Cluster by density, not distance. A rep covering 35 shops in a 2km radius will outperform one covering 28 shops spread over 8km. Obvious, right? But most beat plans I audit don't reflect this.

Front-load A-class outlets. Top 20% of outlets usually drive 60-70% of revenue. Visit them between 9:30 and 12:30 when both rep and shopkeeper have energy. Don't save your best account for 4pm when everyone's tired.

Build in slack time. A beat with zero buffer breaks the moment one shopkeeper wants to chat for 15 minutes. We recommend planning for ~80% of the rep's working hours, leaving 20% for the chaos that always happens.

Track plan vs actual. This is where GPS matters. Not to spy — to learn. If reps consistently skip the same three outlets, those outlets either need to move beats or get dropped.

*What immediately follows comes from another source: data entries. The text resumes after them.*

Lemma tunnel_ok_at s i t : state_ok s -> tunnels s !! i = Some t -> tunnel_ok t.
Proof. intros Hs. by apply Forall_lookup_1. Qed.

Lemma lookup_put s i t t' : tunnels s !! i = Some t -> tunnels (put_tunnel i t' s) !! i = Some t'.
Proof.
  intros Hi. simpl. apply list_lookup_insert_eq. by eapply lookup_lt_Some.
Qed.

Lemma AsyncReadSome_ok s i t n :
  state_ok s -> tunnels s !! i = Some t -> t_read_size t = 0 -> 0 <= n ->
  exists s', AsyncReadSome s i n = Done s' /\ keeps s s'.
Proof.
  intros Hs Hi Hr Hn. unfold AsyncReadSome, tunnel_at. rewrite Hi, bind_done, Hr.
  cbn [mj_assert Z.eqb]. rewrite bind_done. eexists. split; [done|].
  assert (keeps s (put_tunnel i {| t_id := t_id t; t_read_size := n; t_data := t_data t;
            t_write := t_write t |} s)).
  { eapply put_tunnel_keeps; [done..| |done]. split; [done|]. by apply (tunnel_ok_at _ _ _ Hs Hi). }
  case_match; done.
Qed.

Lemma AsyncWriteSome_ok s i t d :
  state_ok s -> tunnels s !! i = Some t -> t_write t = [] ->
  exists s', AsyncWriteSome s i d = Done s' /\ keeps s s'.
Proof.
  intros Hs Hi Hw. unfold AsyncWriteSome, tunnel_at. rewrite Hi, bind_done, Hw.
  cbn [mj_assert]. eexists. split; [done|].
  eapply put_tunnel_keeps; [done..| |done]. by apply (tunnel_ok_at _ _ _ Hs Hi).
Qed.

Lemma FindTunnel_lookup (s : St) id i :
  FindTunnel s id = Some i -> exists t, tunnels s !! i = Some t /\ t_id t = id.
Proof.
  unfold FindTunnel. destruct (list_find _ _) as [[j t]|] eqn:E; [|done]. intros [= ->].
  apply list_find_Some in E as (? & ? & _). eauto.
Qed.

Context (Hpolite : polite client).

(** Data reaches a waiting reader in order; the transfer cannot fail. *)
Lemma DoReadTransfer_ok s i t :
  state_ok s -> tunnels s !! i = Some t ->
  exists moved s', DoReadTransfer client s i = Done (moved, s') /\ keeps s s'.
Proof.
  intros Hs Hi. pose proof (tunnel_ok_at _ _ _ Hs Hi) as [? ?].
  unfold DoReadTransfer, tunnel_at. rewrite Hi, bind_done.
  destruct (Z.eqb_spec (zlen (t_data t)) 0); [by eexists _, s|].
  destruct (Z.eqb_spec (t_read_size t) 0); [by eexists _, s|]. cbv zeta.
  set (t' := {| t_id := t_id t; t_read_size := 0; t_data := _; t_write := t_write t |}).
  assert (keeps s (put_tunnel i t' s)) as K.
  { eapply put_tunnel_keeps; [done..| |done]. split; [done|]. simpl.
    pose proof (zlen_nonneg (t_data t)). rewrite zlen_drop by lia. lia. }
  destruct (on_read client (cli (put_tunnel i t' s)) i _) as [c calls] eqn:E.
  assert (exists s', run_calls (set_cli c (put_tunnel i t' s)) calls = Done s' /\
            keeps (put_tunnel i t' s) s') as (s' & -> & K').
  { destruct (proj1 Hpolite (cli (put_tunnel i t' s)) i
      (ztake (Z.min (t_read_size t) (zlen (t_data t))) (t_data t))) as [Hc|(sz & Hn & Hc)];
      rewrite E in Hc; simpl in Hc; subst calls.
    - eexists. split; [done|]. split; [apply K|done].
    - cbn [run_calls run_call].
      destruct (AsyncReadSome_ok (set_cli c (put_tunnel i t' s)) i t' sz) as (s' & -> & K');
        [apply K|by eapply lookup_put|done|done|]. rewrite bind_done. by exists s'. }
  rewrite bind_done. eexists _, s'. split; [done|]. by eapply keeps_trans.
Qed.
(** *** Subframes without a response

    When no response is wanted every subframe handler runs to completion, on
    any data, and leaves the response buffer alone. *)
Definition shorter (str' str : BufferReadStream.t) : Prop :=
  BufferReadStream.ok str' /\
  zlen (BufferReadStream.rest str') <= zlen (BufferReadStream.rest str).

Lemma shorter_trans a b c : shorter a b -> shorter b c -> shorter a c.
Proof. unfold shorter. intros [? ?] [? ?]. split; [done|lia]. Qed.

Lemma shorter_refl a : BufferReadStream.ok a -> shorter a a.
Proof. unfold shorter. split; [done|lia]. Qed.

Lemma read_two (str : BufferReadStream.t) :
  BufferReadStream.ok str -> exists o1 o2 str1 str2,
    BufferReader.ReadVaruint str = Done (o1, str1) /\
    BufferReader.ReadVaruint str1 = Done (o2, str2) /\ shorter str2 str /\
    (forall v, o2 = Some v -> in_u 32 v).
Proof.
  intros Ho. destruct (brs_varuint_total str Ho) as (o1 & s1 & E1 & O1 & L1 & _).
  destruct (brs_varuint_total s1 O1) as (o2 & s2 & E2 & O2 & L2 & R2).
  exists o1, o2, s1, s2. split_and!; [done|done|split; [done|lia]|]. intros v Hv. by apply R2.
Qed.

Lemma ClientToServer_quiet max_size s (str : BufferReadStream.t) w :
  state_ok s -> BufferReadStream.ok str ->
  exists b s' str', ProcessSubframeClientToServer client max_size s str w false = Done (b, s', str', w) /\
    keeps s s' /\ shorter str' str.
Proof.
  intros Hs Ho. unfold ProcessSubframeClientToServer.
  destruct (read_two str Ho) as (o1 & o2 & str1 & str2 & -> & E2 & L2 & R2).
  rewrite bind_done. cbn beta iota. rewrite E2, bind_done. cbn beta iota.
  destruct o1 as [channel|]; [|by eexists _, s, str2].
  destruct o2 as [bytes|]; [|by eexists _, s, str2]. specialize (R2 bytes eq_refl) as [Hb _].
  destruct (Z.ltb_spec (BufferReadStream.remaining str2) bytes); [by eexists _, s, str2|].
  destruct (FindTunnel s channel) as [i|] eqn:Ef; [|by eexists _, s, str2].
  destruct (FindTunnel_lookup s channel i Ef) as (t & Hi & Hid).
  pose proof (tunnel_ok_at _ _ _ Hs Hi) as [? ?].
  unfold tunnel_at at 1. rewrite Hi, bind_done. cbv zeta.
  assert (exists s1 str3 t1,
    (if read_data_size_max - zlen (t_data t) <? bytes then Done (count CReceiveOverrun s, str2)
     else '(data, str) ← BufferReadStream.read str2 bytes;
          Done (put_tunnel i {| t_id := t_id t; t_read_size := t_read_size t;
                                t_data := t_data t ++ data; t_write := t_write t |} s, str))
    = Done (s1, str3) /\ keeps s s1 /\ shorter str3 str2 /\ tunnels s1 !! i = Some t1)
    as (s1 & str3 & t1 & E3 & K1 & S3 & Hi1).
  { destruct (Z.ltb_spec (read_data_size_max - zlen (t_data t)) bytes) as [|Hsp].
    - eexists _, str2, t. split; [done|]. split_and!; [done|apply shorter_refl, L2|done].
    - pose proof (rs_read_law str2 bytes (proj1 L2 : rs_valid str2) Hb) as (str3 & R & V & E & _).
      cbn [rs_read BufferReadStream.read_stream] in R. rewrite R, bind_done. cbn beta iota.
      eexists _, str3, _. split; [done|]. split_and!.
      + eapply put_tunnel_keeps; [done..| |done]. split; [done|]. simpl.
        rewrite zlen_app. pose proof (zlen_take bytes (BufferReadStream.rest str2) Hb).
        cbn [rs_rest BufferReadStream.read_laws]. lia.
      + split; [exact V|]. cbn [rs_rest BufferReadStream.read_laws] in E. rewrite E, zlen_drop by lia.
        pose proof (zlen_nonneg (BufferReadStream.rest str2)). lia.
      + by eapply lookup_put. }
  rewrite E3, bind_done. cbn beta iota.
  destruct (DoReadTransfer_ok s1 i t1 (proj1 K1) Hi1) as (mv & s2 & -> & K2).
  rewrite bind_done. cbn beta iota. eexists _, _, str3. split; [done|]. split.
  - exact (keeps_trans _ _ _ K1 K2).
  - eapply shorter_trans; [exact S3|exact L2].
Qed.

Lemma ClientPollServer_quiet max_size s (str : BufferReadStream.t) w :
  BufferReadStream.ok str ->
  exists b str', ProcessSubframeClientPollServer client max_size s str w false = Done (b, s, str', w) /\
    shorter str' str.
Proof.
  intros Ho. unfold ProcessSubframeClientPollServer.
  destruct (read_two str Ho) as (o1 & o2 & str1 & str2 & -> & E2 & L2 & R2).
  rewrite bind_done. cbn beta iota. rewrite E2, bind_done. cbn beta iota.
  repeat case_match; by eexists _, str2.
Qed.

Lemma server_ReadValue_total type (str : BufferReadStream.t) :
  BufferReadStream.ok str -> type <= 3 ->
  exists o str', ReadValue type str = Done (o, str') /\ shorter str' str.
Proof.
  intros Ho Ht. unfold ReadValue. rewrite (proj2 (Z.leb_le _ _) Ht). cbn [mj_assert].
  rewrite bind_done.
  destruct (brs_scalar_total str (Z.to_nat (type_size type)) Ho) as (o & str' & -> & ? & ?).
  rewrite bind_done. by eexists _, str'.
Qed.

Lemma Write_loop_quiet n s (str : BufferReadStream.t) w type reg :
  state_ok s -> BufferReadStream.ok str -> type <= 3 ->
  exists a s' str', Write_loop server n s str w false type reg = Done (a, s', str', w) /\
    keeps s s' /\ shorter str' str.
Proof.
  revert s str reg. induction n as [|n IH]; intros s str reg Hs Ho Ht.
  { eexists _, s, str. split; [reflexivity|]. split; [done|by apply shorter_refl]. }
  cbn [Write_loop]. destruct (server_ReadValue_total type str Ho Ht) as (o & str1 & -> & L1).
  rewrite bind_done. cbn beta iota.
  destruct o as [v|]; [|by eexists _, s, str1].
  destruct (Write server (srv s) reg v) as [a t]. cbv zeta.
  destruct a; cbn [EmitWriteError]; rewrite ?bind_done; try (by eexists _, _, str1);
    (destruct (IH (set_srv t s) str1 (u32 (reg + 1)) Hs (proj1 L1) Ht) as (a & s2 & str2 & -> & K & L);
     eexists _, s2, str2; split; [done|]; split; [exact K|by eapply shorter_trans]).
Qed.

Lemma Write_quiet tl s (str : BufferReadStream.t) w :
  state_ok s -> BufferReadStream.ok str -> 0 <= tl < 16 ->
  exists a s' str', ProcessSubframeWrite server tl s str w false = Done (a, s', str', w) /\
    keeps s s' /\ shorter str' str.
Proof.
  intros Hs Ho Ht. unfold ProcessSubframeWrite, read_count. cbv zeta.
  assert (exists o str1, (if tl mod 4 =? 0 then BufferReader.ReadVaruint str
            else Done (Some (tl mod 4), str)) = Done (o, str1) /\ shorter str1 str) as (o & str1 & -> & L1).
  { case_match; [|by eexists _, str; split; [|apply shorter_refl]].
    destruct (brs_varuint_total str Ho) as (o & str1 & -> & ? & ? & _). by eexists _, str1. }
  rewrite bind_done. cbn beta iota. destruct o as [num|]; [|by eexists _, s, str1].
  destruct (brs_varuint_total str1 (proj1 L1)) as (o & str2 & -> & O2 & L2 & _).
  rewrite bind_done. cbn beta iota.
  assert (shorter str2 str) as L3 by (eapply shorter_trans; [by split|exact L1]).
  destruct o as [start|]; [|by eexists _, s, str2].
  destruct (Write_loop_quiet (Z.to_nat num) s str2 w (tl / 4) start Hs O2) as (a & s3 & str3 & -> & K & L);
    [Z.div_mod_to_equations; lia|].
  eexists _, s3, str3. split; [done|]. split; [done|]. by eapply shorter_trans.
Qed.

The data tells you.

How sales route optimization actually shows up in numbers

One of our customers in Sharjah — mid-size FMCG distributor, around 40 reps — was averaging 22 productive calls per rep per day before they switched to Zivni. After three months of running optimized beats with weekly tuning, they hit 31. That's a 41% jump in coverage with the same headcount.

The travel time per visit dropped from 14 minutes to about 9. Strike rate (orders per visit) actually went up too, which surprised me at first but makes sense — reps arriving less rushed sell better.

Not every customer sees those numbers. Some get 15% gains. Some get 50%. Depends mostly on how messy the starting point was. If your beats were already tight, you'll get less. If they were drawn on a napkin in 2018, you'll get a lot.

A quick reality check though — software won't fix a bad sales culture. If your reps are faking visits, no route planner saves you. You need GPS verification, photo capture at outlet, and a supervisor who actually reviews the data weekly. The tech is maybe 40% of the answer. Process and people are the other 60.

Where to start if you're doing this on paper today

Don't try to optimize everything in week one. Pick one city, one set of beats, maybe 8-10 reps. Map every outlet with GPS coordinates (this alone takes 2-3 weeks if you've never done it). Then run optimized beats for a month and compare to your old plan. Productive calls per day, distance traveled, strike rate, secondary sales — those are the four numbers I'd watch.

If the pilot works, roll out city by city. Don't big-bang it. I've seen too many distributors try to flip 200 reps overnight and end up with chaos for six weeks.

And if your senior sales officer who "just knows" the area pushes back? Make him the pilot champion. His knowledge is genuinely valuable — the goal is to capture it in the system, not replace him with it.

What's the average productive calls per day across your team right now? If you don't know, that's probably the first problem to fix.